(Stored items)
(** Task [id], [t] before, has ended in [o]: the store has the outcome, the
    recipient will not see the task again, and whoever waited has [result]. *)
Record settled (now : Z) (id : string) t (o : TerminalState) (result : ReplyResult) w w' : Prop := {
  st_row : view_tasks (view (w_store w')) !! id
           = Some (image id (terminal_record now (now + TERMINAL_RETENTION_MS)
                               (state_version t + 1) o t));
  st_task : ∃ t', tasks (w_state w') !! id = Some t' ∧ durable_state t' = outcome_state o ∧
    reply t' = (outcome_fields o).1 ∧ lease t' = None ∧ delivery t' = None ∧
    terminal_deadline_unix_ms t' = Some (now + TERMINAL_RETENTION_MS)%Z;
  st_inbox : nowhere_queued id w';
  st_waiters : ∀ k, k ∈ reply_waiters t → channels (w_shared w) !! k = Some ChannelOpen →
    channels (w_shared w') !! k = Some (ChannelResolved result);
}.

Lemma not_waiting_nowhere now w id t :
  WInv now w → tasks (w_state w) !! id = Some t → ¬ sh_waiting (shape t) → nowhere_queued id w.
Proof.
  intros HWI Ht Hw rid r Hr Hin.
  destruct (core_inbox _ (inv_core _ _ (wi_inv _ _ HWI)) _ _ Hr) as [Hsound _].
  destruct (Hsound id Hin) as (s & Hs & Hw' & _). apply lookup_shapes in Hs as (t' & Ht' & ->).
  by simplify_eq.
Qed.

Lemma resolved_channel ks result sh k :
  k ∈ ks → channels sh !! k = Some ChannelOpen →
  channels (resolve_reply_waiters ((λ k, (k, result)) <$> ks) sh) !! k
  = Some (ChannelResolved result).
Proof.
  intros Hk Ho. rewrite lookup_resolve, Ho.
  destruct (list_find _ _) as [[i r]|] eqn:Hf.
  - apply list_find_Some in Hf as (Hi & _ & _). apply list_elem_of_lookup_2 in Hi.
    apply list_elem_of_fmap in Hi as (k' & -> & _). done.
  - apply list_find_None in Hf. rewrite Forall_forall in Hf.
    destruct (Hf (k, result)); [|done]. apply list_elem_of_fmap. eauto.
Qed.

Lemma finished_settled now id t o result w w' :
  WInv now w' → reconciliation_required (w_state w) = false →
  tasks (w_state w) !! id = Some t → finished now id t o result w w' →
  settled now id t o result w w'.
Proof.
  intros HWI Hflag Ht [Hst Hsh].
  set (t' := terminal_record now (now + TERMINAL_RETENTION_MS) (state_version t + 1) o t).
  assert (tasks (w_state w') !! id = Some t') as Ht'.
  { rewrite Hst. change (<[id := t']> (tasks (w_state w)) !! id = Some t').
    by rewrite lookup_insert_eq. }
  pose proof (terminal_record_fields now (now + TERMINAL_RETENTION_MS) (state_version t + 1) o t) as Hf.
  split.
  - rewrite (sync_rows _ _ (wi_sync _ _ HWI)) by by rewrite Hst.
    by rewrite lookup_durable_rows, Ht'.
  - exists t'. split_and!; [done|by apply outcome_durable_state|by rewrite <-Hf|by destruct o..].
  - eapply not_waiting_nowhere; [done|exact Ht'|]. intros [Hl _]. by destruct o.
  - intros k Hk Ho. rewrite Hsh. by apply resolved_channel.
Qed.

(** ** Ending a task *)

(** A reply that is accepted comes from the live registration of the
    recipient; the task is replied with exactly this payload in the state and in
    the store, leaves the inboxes, and every waiting sender receives it.  A
    repetition of the same reply changes nothing. *)
Theorem reply_task_delivers clk now c id rp w w' :
  Reachable clk w → (clk ≤ now)%Z → reply_task c id rp now w = (Done tt, w') →
  ∃ w1 r t, begun now c w w1 r ∧ tasks (w_state w1) !! id = Some t ∧ recipient t = reg_name r ∧
    ((live t ∧ settled now id t (TerminalReplied rp) (Ok rp) w1 w') ∨
     (task_fields t = outcome_fields (TerminalReplied rp) ∧ w' = w1)).
Proof.
  intros HWI%reachable_inv Hle Hrun.
  destruct (wp_done _ _ _ _ _ _ (reply_task_spec clk now c id rp w HWI Hle) Hrun)
    as (HW & w1 & r & t & Hb & Ht & Hn & Hcase).
  exists w1, r, t. split_and!; [done..|]. destruct Hcase as [?|[Hlive Hf]]; [by right|left].
  split; [done|]. eapply finished_settled; [done|apply Hb|done..].
Qed.

(** A reply to a live task by its recipient cannot be refused: with a
    working store, no counter at its bound and the delivery deadline ahead,
    [reply_task] returns. *)
Theorem reply_task_succeeds clk now c id rp w r t :
  Reachable clk w → (clk ≤ now)%Z → ready now w → authentic now c (w_state w) r →
  tasks (w_state w) !! id = Some t → live t → is_due now t = false → recipient t = reg_name r →
  ∃ w', reply_task c id rp now w = (Done tt, w').
Proof.
  intros HWI%reachable_inv ???????.
  destruct (wp_total _ _ _ (reply_task_progress clk now c id rp w r t ltac:(done) ltac:(done)
    ltac:(done) ltac:(done) ltac:(done) ltac:(done) ltac:(done) ltac:(done))) as ([] & w' & ? & _).
  by exists w'.
Qed.

(** [fail_task] and [reject_task] record the recipient's explanation as the
    outcome, and a waiting sender receives the corresponding error. *)
Theorem recipient_terminal_settles clk now c id m outcome w w' :
  Reachable clk w → (clk ≤ now)%Z → recipient_terminal c id m outcome now w = (Done tt, w') →
  ∃ w1 r t, begun now c w w1 r ∧ tasks (w_state w1) !! id = Some t ∧ recipient t = reg_name r ∧
    ((live t ∧ settled now id t (recipient_outcome outcome m)
                 (Err (recipient_error outcome)) w1 w') ∨
     (task_fields t = outcome_fields (recipient_outcome outcome m) ∧ w' = w1)).
Proof.
  intros HWI%reachable_inv Hle Hrun.
  destruct (wp_done _ _ _ _ _ _ (recipient_terminal_spec clk now c id m outcome w HWI Hle) Hrun)
    as (HW & w1 & r & t & Hb & Ht & Hn & Hcase).
  exists w1, r, t. split_and!; [done..|]. destruct Hcase as [?|[Hlive Hf]]; [by right|left].
  split; [done|]. eapply finished_settled; [done|apply Hb|done..].
Qed.

(** Only the sender cancels; the task is canceled, undelivered or not, and
    waiters receive [TaskCanceled]. *)
Theorem cancel_task_settles clk now c id w w' :
  Reachable clk w → (clk ≤ now)%Z → cancel_task c id now w = (Done tt, w') →
  ∃ w1 r t, begun now c w w1 r ∧ tasks (w_state w1) !! id = Some t ∧ sender t = reg_name r ∧
    ((live t ∧ settled now id t TerminalCanceled (Err TaskCanceled) w1 w') ∨
     (canceled t = true ∧ w' = w1)).
Proof.
  intros HWI%reachable_inv Hle Hrun.
  destruct (wp_done _ _ _ _ _ _ (cancel_task_spec clk now c id w HWI Hle) Hrun)
    as (HW & w1 & r & t & Hb & Ht & Hn & Hcase).
  exists w1, r, t. split_and!; [done..|]. destruct Hcase as [?|[Hlive Hf]]; [by right|left].
  split; [done|]. eapply finished_settled; [done|apply Hb|done..].
Qed.

(** A live task can be failed or rejected by its recipient and canceled by
    its sender: with a working store and no counter at its bound these
    operations return. *)
Theorem task_can_be_ended clk now c id w r t m outcome :
  Reachable clk w → (clk ≤ now)%Z → ready now w → authentic now c (w_state w) r →
  tasks (w_state w) !! id = Some t → live t → is_due now t = false →
  (recipient t = reg_name r →
   ∃ w', recipient_terminal c id m outcome now w = (Done tt, w')) ∧
  (sender t = reg_name r → ∃ w', cancel_task c id now w = (Done tt, w')).
Proof.
  intros HWI%reachable_inv Hle Hrd Hau Ht Hlive Hdue. split; intros Hn.
  - destruct (wp_total _ _ _ (recipient_terminal_progress clk now c id m outcome w r t HWI Hle
      Hrd Hau Ht Hlive Hdue Hn)) as ([] & w' & ? & _). by exists w'.
  - destruct (wp_total _ _ _ (cancel_task_progress clk now c id w r t HWI Hle
      Hrd Hau Ht Hlive Hdue Hn)) as ([] & w' & ? & _). by exists w'.
Qed.

(** A finished task is not touched before its retention deadline. *)
Lemma terminal_kept now w w1 id t d :
  Core (w_state w) → Maintained now w w1 → reconciliation_required (w_state w) = false →
  tasks (w_state w) !! id = Some t → terminal_deadline_unix_ms t = Some d → (now < d)%Z →
  tasks (w_state w1) !! id = Some t.
Proof.
  intros HC HM Hflag Ht Hd Hlt. rewrite (mt_tasks _ _ _ HM Hflag), Ht. simpl. unfold upkeep.
  assert (overdue now t = false) as -> by (unfold overdue; rewrite Hd; simpl; lia).
  assert (is_due now t = false) as Hdue by (unfold is_due; by rewrite Hd).
  rewrite Hdue. pose proof (wf_phase _ _ (core_tasks _ HC _ _ Ht)) as Hp. rewrite Hd in Hp.
  unfold is_orphan. by rewrite Hdue, (terminal_lease _ _ Hp), andb_false_r.
Qed.

(** The first outcome wins: a task that ended in anything but this reply
    (another reply, a failure, a rejection, a cancellation, an expiry) accepts
    no reply while it is retained. *)
Theorem first_outcome_wins clk now c id rp w w' t d o :
  Reachable clk w → (clk ≤ now)%Z → reconciliation_required (w_state w) = false →
  tasks (w_state w) !! id = Some t → terminal_deadline_unix_ms t = Some d → (now < d)%Z →
  task_fields t = outcome_fields o → o ≠ TerminalReplied rp →
  reply_task c id rp now w ≠ (Done tt, w').
Proof.
  intros HWI%reachable_inv Hle Hflag Ht Hd Hlt Ho Hne Hrun.
  destruct (wp_done _ _ _ _ _ _ (reply_task_spec clk now c id rp w HWI Hle) Hrun)
    as (_ & w1 & r & t1 & [HM _ _] & Ht1 & _ & Hcase).
  rewrite (terminal_kept _ _ _ _ _ _ (inv_core _ _ (wi_inv _ _ HWI)) HM Hflag Ht Hd Hlt) in Ht1.
  injection Ht1 as <-. destruct Hcase as [[Hf _]|[Hlive _]].
  - rewrite Ho in Hf. destruct o; simplify_eq/=.
  - unfold live in Hlive. congruence.
Qed.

• **What the task asks**: With the line that has "by rewrite lookup_durable_rows, Ht'." as the first and the line that has "Theorem recipient_terminal_settles clk" as the last, repeat exactly that run of lines above and no more.

• **Response to the exercise**:
    by rewrite lookup_durable_rows, Ht'.
  - exists t'. split_and!; [done|by apply outcome_durable_state|by rewrite <-Hf|by destruct o..].
  - eapply not_waiting_nowhere; [done|exact Ht'|]. intros [Hl _]. by destruct o.
  - intros k Hk Ho. rewrite Hsh. by apply resolved_channel.
Qed.

(** ** Ending a task *)

(** A reply that is accepted comes from the live registration of the
    recipient; the task is replied with exactly this payload in the state and in
    the store, leaves the inboxes, and every waiting sender receives it.  A
    repetition of the same reply changes nothing. *)
Theorem reply_task_delivers clk now c id rp w w' :
  Reachable clk w → (clk ≤ now)%Z → reply_task c id rp now w = (Done tt, w') →
  ∃ w1 r t, begun now c w w1 r ∧ tasks (w_state w1) !! id = Some t ∧ recipient t = reg_name r ∧
    ((live t ∧ settled now id t (TerminalReplied rp) (Ok rp) w1 w') ∨
     (task_fields t = outcome_fields (TerminalReplied rp) ∧ w' = w1)).
Proof.
  intros HWI%reachable_inv Hle Hrun.
  destruct (wp_done _ _ _ _ _ _ (reply_task_spec clk now c id rp w HWI Hle) Hrun)
    as (HW & w1 & r & t & Hb & Ht & Hn & Hcase).
  exists w1, r, t. split_and!; [done..|]. destruct Hcase as [?|[Hlive Hf]]; [by right|left].
  split; [done|]. eapply finished_settled; [done|apply Hb|done..].
Qed.

(** A reply to a live task by its recipient cannot be refused: with a
    working store, no counter at its bound and the delivery deadline ahead,
    [reply_task] returns. *)
Theorem reply_task_succeeds clk now c id rp w r t :
  Reachable clk w → (clk ≤ now)%Z → ready now w → authentic now c (w_state w) r →
  tasks (w_state w) !! id = Some t → live t → is_due now t = false → recipient t = reg_name r →
  ∃ w', reply_task c id rp now w = (Done tt, w').
Proof.
  intros HWI%reachable_inv ???????.
  destruct (wp_total _ _ _ (reply_task_progress clk now c id rp w r t ltac:(done) ltac:(done)
    ltac:(done) ltac:(done) ltac:(done) ltac:(done) ltac:(done) ltac:(done))) as ([] & w' & ? & _).
  by exists w'.
Qed.

(** [fail_task] and [reject_task] record the recipient's explanation as the
    outcome, and a waiting sender receives the corresponding error. *)
Theorem recipient_terminal_settles clk now c id m outcome w w' :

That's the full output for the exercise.